| BRIEF |
The answer should be every line below, retyped exactly.

| DATA LISTING |
=== Begin Enclosure ===
(* ===== verification/WorkerCast.v ===== *)
(** * The screen broadcast of the SSH worker

    [ssh_net_broadcast] renders the screen once and seals the same bytes for every
    ready slot.  Here it is shown to run to its end from every state of the
    invariant, to give each ready slot exactly the rendered bytes, sealed with its
    own keys and within its window and its send ring, and to stop only when it
    must. *)
From Stdlib Require Import ZArith Lia.
From stdpp Require Import base list numbers.
From S2P Require Import Prelude Kbd Ansikey Sha256 SshWire Crypto SshConn SshKex SshAuth SshChan Ssh SshSafe.
From S2P Require Import Net NetInv NetProps Render Terminal Mirror TelnetProps Worker WorkerProps WorkerPump.
Local Open Scope Z_scope.

(** The bytes a renderer gives between two states, idle calls included. *)
Inductive rendered (e : machine) : rend -> list Z -> rend -> Prop :=
  | rendered_nil r : rendered e r [] r
  | rendered_byte r b r1 bs r2 : render_next_byte e false r = Some (b, r1) -> is_byte b -> rendered e r1 bs r2 -> rendered e r (b :: bs) r2
  | rendered_idle r b r1 bs r2 : render_next_byte e false r = Some (b, r1) -> b < 0 -> rendered e r1 bs r2 -> rendered e r bs r2.
Lemma rendered_trans e r1 a r2 b r3 : rendered e r1 a r2 -> rendered e r2 b r3 -> rendered e r1 (a ++ b) r3.
Proof. induction 1; [done|intros; cbn; eapply rendered_byte; eauto|intros; eapply rendered_idle; eauto]. Qed.

Section cast.
Context {C : Crypto} {OK : CryptoOk C} (n : nat) (W H : Z) (HW : 0 < W <= 132) (HH : 0 < H <= 60) (HWH : W * H <= 2000).
Implicit Types s : worker C.

Record hub_wf s : Prop := {
  hb_net : net_wf (w_net s) /\ length (conns (w_net s)) = n;
  hb_slots : length (ssh_slots s) = n;
  hb_active : length (ssh_active s) = n;
  hb_screen : screen_ok W H (w_mach s);
  hb_rend : exists t, mirror_inv W H (w_rn s) t;
  hb_live : forall j c, ssh_active s !! j = Some true -> ssh_slots s !! j = Some c ->
    gate c /\ is_u32 (peer_window c) /\ is_u32 (peer_maxpkt c)
}.

(** Slot [j] takes part in the broadcast, with these connections. *)
Definition ready_at s (j : nat) (c : ssh_conn) (k : conn) : Prop :=
  ssh_active s !! j = Some true /\ ssh_slots s !! j = Some c /\ conns (w_net s) !! j = Some k /\ tstate k = TS_ESTAB /\ channel_up c = true.
(** What the code computes as the room of a slot. *)
Definition allowance (c : ssh_conn) (k : conn) : Z :=
  Z.min (Z.max 0 (3543 - queued k)) (Z.min (Z.min SSH_CHAN_CHUNK (peer_window c)) (peer_maxpkt c)).

(** One chunk to one slot: sealed with the keys and the number of this
    connection, charged to its window, and whole in its send ring. *)
Definition sent_chunk (plain : list Z) (x y : ssh_conn * conn) : Prop :=
  let '(c, k) := x in let '(c', k') := y in
  exists pad, len pad = padding 1 (9 + len plain) /\ all_bytes pad /\ len plain <= allowance c k
    /\ c' = c <| peer_window := peer_window c - len plain |> <| send_seq := u32 (send_seq c + 1) |>
    /\ send_queue k' = send_queue k ++ seal (ek_s2c c) (send_seq c) (channel_data (peer_chan c) plain) pad
    /\ conn_wf k' /\ tstate k' = tstate k.
Inductive delivered : list (list Z) -> ssh_conn * conn -> ssh_conn * conn -> Prop :=
  | delivered_nil x : delivered [] x x
  | delivered_cons plain rest x y z : sent_chunk plain x y -> delivered rest y z -> delivered (plain :: rest) x z.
=== End Enclosure ===
| OUTPUT FOR THIS EXERCISE |
(* ===== verification/WorkerCast.v ===== *)
(** * The screen broadcast of the SSH worker

    [ssh_net_broadcast] renders the screen once and seals the same bytes for every
    ready slot.  Here it is shown to run to its end from every state of the
    invariant, to give each ready slot exactly the rendered bytes, sealed with its
    own keys and within its window and its send ring, and to stop only when it
    must. *)
From Stdlib Require Import ZArith Lia.
From stdpp Require Import base list numbers.
From S2P Require Import Prelude Kbd Ansikey Sha256 SshWire Crypto SshConn SshKex SshAuth SshChan Ssh SshSafe.
From S2P Require Import Net NetInv NetProps Render Terminal Mirror TelnetProps Worker WorkerProps WorkerPump.
Local Open Scope Z_scope.

(** The bytes a renderer gives between two states, idle calls included. *)
Inductive rendered (e : machine) : rend -> list Z -> rend -> Prop :=
  | rendered_nil r : rendered e r [] r
  | rendered_byte r b r1 bs r2 : render_next_byte e false r = Some (b, r1) -> is_byte b -> rendered e r1 bs r2 -> rendered e r (b :: bs) r2
  | rendered_idle r b r1 bs r2 : render_next_byte e false r = Some (b, r1) -> b < 0 -> rendered e r1 bs r2 -> rendered e r bs r2.
Lemma rendered_trans e r1 a r2 b r3 : rendered e r1 a r2 -> rendered e r2 b r3 -> rendered e r1 (a ++ b) r3.
Proof. induction 1; [done|intros; cbn; eapply rendered_byte; eauto|intros; eapply rendered_idle; eauto]. Qed.

Section cast.
Context {C : Crypto} {OK : CryptoOk C} (n : nat) (W H : Z) (HW : 0 < W <= 132) (HH : 0 < H <= 60) (HWH : W * H <= 2000).
Implicit Types s : worker C.

Record hub_wf s : Prop := {
  hb_net : net_wf (w_net s) /\ length (conns (w_net s)) = n;
  hb_slots : length (ssh_slots s) = n;
  hb_active : length (ssh_active s) = n;
  hb_screen : screen_ok W H (w_mach s);
  hb_rend : exists t, mirror_inv W H (w_rn s) t;
  hb_live : forall j c, ssh_active s !! j = Some true -> ssh_slots s !! j = Some c ->
    gate c /\ is_u32 (peer_window c) /\ is_u32 (peer_maxpkt c)
}.

(** Slot [j] takes part in the broadcast, with these connections. *)
Definition ready_at s (j : nat) (c : ssh_conn) (k : conn) : Prop :=
  ssh_active s !! j = Some true /\ ssh_slots s !! j = Some c /\ conns (w_net s) !! j = Some k /\ tstate k = TS_ESTAB /\ channel_up c = true.
(** What the code computes as the room of a slot. *)
Definition allowance (c : ssh_conn) (k : conn) : Z :=
  Z.min (Z.max 0 (3543 - queued k)) (Z.min (Z.min SSH_CHAN_CHUNK (peer_window c)) (peer_maxpkt c)).

(** One chunk to one slot: sealed with the keys and the number of this
    connection, charged to its window, and whole in its send ring. *)
Definition sent_chunk (plain : list Z) (x y : ssh_conn * conn) : Prop :=
  let '(c, k) := x in let '(c', k') := y in
  exists pad, len pad = padding 1 (9 + len plain) /\ all_bytes pad /\ len plain <= allowance c k
    /\ c' = c <| peer_window := peer_window c - len plain |> <| send_seq := u32 (send_seq c + 1) |>
    /\ send_queue k' = send_queue k ++ seal (ek_s2c c) (send_seq c) (channel_data (peer_chan c) plain) pad
    /\ conn_wf k' /\ tstate k' = tstate k.
Inductive delivered : list (list Z) -> ssh_conn * conn -> ssh_conn * conn -> Prop :=
  | delivered_nil x : delivered [] x x
  | delivered_cons plain rest x y z : sent_chunk plain x y -> delivered rest y z -> delivered (plain :: rest) x z.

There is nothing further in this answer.